Copy out the entries that follow, unchanged.

************

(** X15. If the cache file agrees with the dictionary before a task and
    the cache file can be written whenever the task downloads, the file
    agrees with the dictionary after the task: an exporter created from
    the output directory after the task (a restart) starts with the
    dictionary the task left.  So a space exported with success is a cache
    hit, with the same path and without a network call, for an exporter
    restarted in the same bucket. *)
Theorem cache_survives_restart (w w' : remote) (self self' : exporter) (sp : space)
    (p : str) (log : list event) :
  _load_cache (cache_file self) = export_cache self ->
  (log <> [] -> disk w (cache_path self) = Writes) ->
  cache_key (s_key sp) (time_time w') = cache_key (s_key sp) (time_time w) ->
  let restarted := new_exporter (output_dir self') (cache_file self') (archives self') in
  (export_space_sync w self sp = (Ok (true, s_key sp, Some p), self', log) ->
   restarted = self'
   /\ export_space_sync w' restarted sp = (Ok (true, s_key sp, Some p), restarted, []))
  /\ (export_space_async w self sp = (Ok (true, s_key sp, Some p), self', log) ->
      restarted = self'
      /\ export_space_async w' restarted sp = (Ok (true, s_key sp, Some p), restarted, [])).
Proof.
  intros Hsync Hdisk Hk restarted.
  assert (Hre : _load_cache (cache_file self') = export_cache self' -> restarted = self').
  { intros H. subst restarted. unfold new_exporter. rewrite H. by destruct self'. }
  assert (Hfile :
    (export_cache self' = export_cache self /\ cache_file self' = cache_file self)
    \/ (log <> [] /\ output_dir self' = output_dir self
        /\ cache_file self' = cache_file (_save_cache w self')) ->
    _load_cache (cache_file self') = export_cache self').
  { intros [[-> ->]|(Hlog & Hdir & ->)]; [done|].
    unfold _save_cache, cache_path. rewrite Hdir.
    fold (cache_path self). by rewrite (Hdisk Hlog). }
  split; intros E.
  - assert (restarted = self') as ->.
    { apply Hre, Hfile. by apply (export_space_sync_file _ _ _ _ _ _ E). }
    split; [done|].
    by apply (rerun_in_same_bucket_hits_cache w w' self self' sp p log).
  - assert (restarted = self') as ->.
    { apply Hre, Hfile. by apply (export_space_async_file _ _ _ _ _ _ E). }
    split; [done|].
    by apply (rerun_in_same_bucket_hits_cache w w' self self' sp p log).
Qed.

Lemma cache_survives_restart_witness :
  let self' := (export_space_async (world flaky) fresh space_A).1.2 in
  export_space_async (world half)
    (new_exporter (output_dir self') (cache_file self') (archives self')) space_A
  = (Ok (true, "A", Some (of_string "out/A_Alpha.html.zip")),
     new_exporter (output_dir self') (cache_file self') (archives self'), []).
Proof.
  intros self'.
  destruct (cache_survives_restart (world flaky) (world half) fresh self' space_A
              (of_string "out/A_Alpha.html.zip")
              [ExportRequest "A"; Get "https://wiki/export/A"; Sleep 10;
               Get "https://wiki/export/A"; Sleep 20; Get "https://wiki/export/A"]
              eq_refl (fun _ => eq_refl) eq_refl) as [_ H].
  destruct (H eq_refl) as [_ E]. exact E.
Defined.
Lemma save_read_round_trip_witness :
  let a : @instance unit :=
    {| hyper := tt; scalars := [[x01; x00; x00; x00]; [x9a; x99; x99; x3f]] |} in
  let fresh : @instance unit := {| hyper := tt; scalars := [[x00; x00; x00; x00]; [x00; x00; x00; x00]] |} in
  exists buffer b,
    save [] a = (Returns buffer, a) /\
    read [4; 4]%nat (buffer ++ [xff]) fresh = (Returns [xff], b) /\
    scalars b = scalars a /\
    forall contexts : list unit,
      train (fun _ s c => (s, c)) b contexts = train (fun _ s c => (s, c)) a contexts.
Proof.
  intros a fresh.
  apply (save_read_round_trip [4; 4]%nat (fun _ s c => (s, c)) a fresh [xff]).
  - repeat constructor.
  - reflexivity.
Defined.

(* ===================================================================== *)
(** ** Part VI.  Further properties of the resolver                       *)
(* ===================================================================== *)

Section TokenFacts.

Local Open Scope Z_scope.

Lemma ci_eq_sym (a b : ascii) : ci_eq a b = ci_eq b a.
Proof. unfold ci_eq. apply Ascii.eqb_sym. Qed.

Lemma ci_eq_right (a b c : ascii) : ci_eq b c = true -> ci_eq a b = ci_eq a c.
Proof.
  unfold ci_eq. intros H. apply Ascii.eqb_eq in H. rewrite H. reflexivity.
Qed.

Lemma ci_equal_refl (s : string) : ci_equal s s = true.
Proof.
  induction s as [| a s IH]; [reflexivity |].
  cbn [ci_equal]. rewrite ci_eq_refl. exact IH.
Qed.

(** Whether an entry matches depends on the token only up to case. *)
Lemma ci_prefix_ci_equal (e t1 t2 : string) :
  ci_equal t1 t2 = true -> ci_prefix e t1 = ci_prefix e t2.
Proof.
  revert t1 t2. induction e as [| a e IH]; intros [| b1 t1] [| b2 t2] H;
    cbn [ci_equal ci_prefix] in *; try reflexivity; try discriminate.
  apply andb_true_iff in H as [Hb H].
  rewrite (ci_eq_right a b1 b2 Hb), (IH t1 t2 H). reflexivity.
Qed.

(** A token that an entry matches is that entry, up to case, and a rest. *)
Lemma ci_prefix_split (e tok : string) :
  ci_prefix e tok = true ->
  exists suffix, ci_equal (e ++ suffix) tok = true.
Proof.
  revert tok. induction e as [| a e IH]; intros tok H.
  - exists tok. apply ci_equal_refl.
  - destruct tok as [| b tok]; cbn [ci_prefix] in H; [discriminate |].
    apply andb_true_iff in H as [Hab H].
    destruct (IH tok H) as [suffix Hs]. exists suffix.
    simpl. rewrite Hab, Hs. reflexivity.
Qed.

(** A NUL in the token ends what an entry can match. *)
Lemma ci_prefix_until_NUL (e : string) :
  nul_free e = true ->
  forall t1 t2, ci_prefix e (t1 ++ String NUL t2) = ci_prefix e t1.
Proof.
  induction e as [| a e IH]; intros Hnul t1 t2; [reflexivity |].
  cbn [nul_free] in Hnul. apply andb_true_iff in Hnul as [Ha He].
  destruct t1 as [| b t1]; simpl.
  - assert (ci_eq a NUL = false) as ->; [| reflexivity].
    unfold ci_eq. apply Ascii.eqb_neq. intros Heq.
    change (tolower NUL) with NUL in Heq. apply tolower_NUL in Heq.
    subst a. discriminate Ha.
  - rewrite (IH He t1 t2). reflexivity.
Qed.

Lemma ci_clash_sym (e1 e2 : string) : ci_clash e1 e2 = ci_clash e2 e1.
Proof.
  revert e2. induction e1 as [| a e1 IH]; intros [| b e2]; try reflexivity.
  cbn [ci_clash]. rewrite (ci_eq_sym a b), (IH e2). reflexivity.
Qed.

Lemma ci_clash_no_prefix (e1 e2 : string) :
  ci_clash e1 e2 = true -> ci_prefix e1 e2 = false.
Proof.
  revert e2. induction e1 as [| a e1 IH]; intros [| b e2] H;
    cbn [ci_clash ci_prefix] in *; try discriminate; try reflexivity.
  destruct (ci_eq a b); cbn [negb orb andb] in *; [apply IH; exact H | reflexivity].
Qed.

************

— Solution to this task —
(** X15. If the cache file agrees with the dictionary before a task and
    the cache file can be written whenever the task downloads, the file
    agrees with the dictionary after the task: an exporter created from
    the output directory after the task (a restart) starts with the
    dictionary the task left.  So a space exported with success is a cache
    hit, with the same path and without a network call, for an exporter
    restarted in the same bucket. *)
Theorem cache_survives_restart (w w' : remote) (self self' : exporter) (sp : space)
    (p : str) (log : list event) :
  _load_cache (cache_file self) = export_cache self ->
  (log <> [] -> disk w (cache_path self) = Writes) ->
  cache_key (s_key sp) (time_time w') = cache_key (s_key sp) (time_time w) ->
  let restarted := new_exporter (output_dir self') (cache_file self') (archives self') in
  (export_space_sync w self sp = (Ok (true, s_key sp, Some p), self', log) ->
   restarted = self'
   /\ export_space_sync w' restarted sp = (Ok (true, s_key sp, Some p), restarted, []))
  /\ (export_space_async w self sp = (Ok (true, s_key sp, Some p), self', log) ->
      restarted = self'
      /\ export_space_async w' restarted sp = (Ok (true, s_key sp, Some p), restarted, [])).
Proof.
  intros Hsync Hdisk Hk restarted.
  assert (Hre : _load_cache (cache_file self') = export_cache self' -> restarted = self').
  { intros H. subst restarted. unfold new_exporter. rewrite H. by destruct self'. }
  assert (Hfile :
    (export_cache self' = export_cache self /\ cache_file self' = cache_file self)
    \/ (log <> [] /\ output_dir self' = output_dir self
        /\ cache_file self' = cache_file (_save_cache w self')) ->
    _load_cache (cache_file self') = export_cache self').
  { intros [[-> ->]|(Hlog & Hdir & ->)]; [done|].
    unfold _save_cache, cache_path. rewrite Hdir.
    fold (cache_path self). by rewrite (Hdisk Hlog). }
  split; intros E.
  - assert (restarted = self') as ->.
    { apply Hre, Hfile. by apply (export_space_sync_file _ _ _ _ _ _ E). }
    split; [done|].
    by apply (rerun_in_same_bucket_hits_cache w w' self self' sp p log).
  - assert (restarted = self') as ->.
    { apply Hre, Hfile. by apply (export_space_async_file _ _ _ _ _ _ E). }
    split; [done|].
    by apply (rerun_in_same_bucket_hits_cache w w' self self' sp p log).
Qed.

Lemma cache_survives_restart_witness :
  let self' := (export_space_async (world flaky) fresh space_A).1.2 in
  export_space_async (world half)
    (new_exporter (output_dir self') (cache_file self') (archives self')) space_A
  = (Ok (true, "A", Some (of_string "out/A_Alpha.html.zip")),
     new_exporter (output_dir self') (cache_file self') (archives self'), []).
Proof.
  intros self'.
  destruct (cache_survives_restart (world flaky) (world half) fresh self' space_A
              (of_string "out/A_Alpha.html.zip")
              [ExportRequest "A"; Get "https://wiki/export/A"; Sleep 10;
               Get "https://wiki/export/A"; Sleep 20; Get "https://wiki/export/A"]
              eq_refl (fun _ => eq_refl) eq_refl) as [_ H].
  destruct (H eq_refl) as [_ E]. exact E.
Defined.
Lemma save_read_round_trip_witness :
  let a : @instance unit :=
    {| hyper := tt; scalars := [[x01; x00; x00; x00]; [x9a; x99; x99; x3f]] |} in
  let fresh : @instance unit := {| hyper := tt; scalars := [[x00; x00; x00; x00]; [x00; x00; x00; x00]] |} in
  exists buffer b,
    save [] a = (Returns buffer, a) /\
    read [4; 4]%nat (buffer ++ [xff]) fresh = (Returns [xff], b) /\
    scalars b = scalars a /\
    forall contexts : list unit,
      train (fun _ s c => (s, c)) b contexts = train (fun _ s c => (s, c)) a contexts.
Proof.
  intros a fresh.
  apply (save_read_round_trip [4; 4]%nat (fun _ s c => (s, c)) a fresh [xff]).
  - repeat constructor.
  - reflexivity.
Defined.

(* ===================================================================== *)
(** ** Part VI.  Further properties of the resolver                       *)
(* ===================================================================== *)

Section TokenFacts.

Local Open Scope Z_scope.

Lemma ci_eq_sym (a b : ascii) : ci_eq a b = ci_eq b a.
Proof. unfold ci_eq. apply Ascii.eqb_sym. Qed.

Lemma ci_eq_right (a b c : ascii) : ci_eq b c = true -> ci_eq a b = ci_eq a c.
Proof.
  unfold ci_eq. intros H. apply Ascii.eqb_eq in H. rewrite H. reflexivity.
Qed.

Lemma ci_equal_refl (s : string) : ci_equal s s = true.
Proof.
  induction s as [| a s IH]; [reflexivity |].
  cbn [ci_equal]. rewrite ci_eq_refl. exact IH.
Qed.

(** Whether an entry matches depends on the token only up to case. *)
Lemma ci_prefix_ci_equal (e t1 t2 : string) :
  ci_equal t1 t2 = true -> ci_prefix e t1 = ci_prefix e t2.
Proof.
  revert t1 t2. induction e as [| a e IH]; intros [| b1 t1] [| b2 t2] H;
    cbn [ci_equal ci_prefix] in *; try reflexivity; try discriminate.
  apply andb_true_iff in H as [Hb H].
  rewrite (ci_eq_right a b1 b2 Hb), (IH t1 t2 H). reflexivity.
Qed.

(** A token that an entry matches is that entry, up to case, and a rest. *)
Lemma ci_prefix_split (e tok : string) :
  ci_prefix e tok = true ->
  exists suffix, ci_equal (e ++ suffix) tok = true.
Proof.
  revert tok. induction e as [| a e IH]; intros tok H.
  - exists tok. apply ci_equal_refl.
  - destruct tok as [| b tok]; cbn [ci_prefix] in H; [discriminate |].
    apply andb_true_iff in H as [Hab H].
    destruct (IH tok H) as [suffix Hs]. exists suffix.
    simpl. rewrite Hab, Hs. reflexivity.
Qed.

(** A NUL in the token ends what an entry can match. *)
Lemma ci_prefix_until_NUL (e : string) :
  nul_free e = true ->
  forall t1 t2, ci_prefix e (t1 ++ String NUL t2) = ci_prefix e t1.
Proof.
  induction e as [| a e IH]; intros Hnul t1 t2; [reflexivity |].
  cbn [nul_free] in Hnul. apply andb_true_iff in Hnul as [Ha He].
  destruct t1 as [| b t1]; simpl.
  - assert (ci_eq a NUL = false) as ->; [| reflexivity].
    unfold ci_eq. apply Ascii.eqb_neq. intros Heq.
    change (tolower NUL) with NUL in Heq. apply tolower_NUL in Heq.
    subst a. discriminate Ha.
  - rewrite (IH He t1 t2). reflexivity.
Qed.

Lemma ci_clash_sym (e1 e2 : string) : ci_clash e1 e2 = ci_clash e2 e1.
Proof.
  revert e2. induction e1 as [| a e1 IH]; intros [| b e2]; try reflexivity.
  cbn [ci_clash]. rewrite (ci_eq_sym a b), (IH e2). reflexivity.
Qed.

Lemma ci_clash_no_prefix (e1 e2 : string) :
  ci_clash e1 e2 = true -> ci_prefix e1 e2 = false.
Proof.
  revert e2. induction e1 as [| a e1 IH]; intros [| b e2] H;
    cbn [ci_clash ci_prefix] in *; try discriminate; try reflexivity.
  destruct (ci_eq a b); cbn [negb orb andb] in *; [apply IH; exact H | reflexivity].
Qed.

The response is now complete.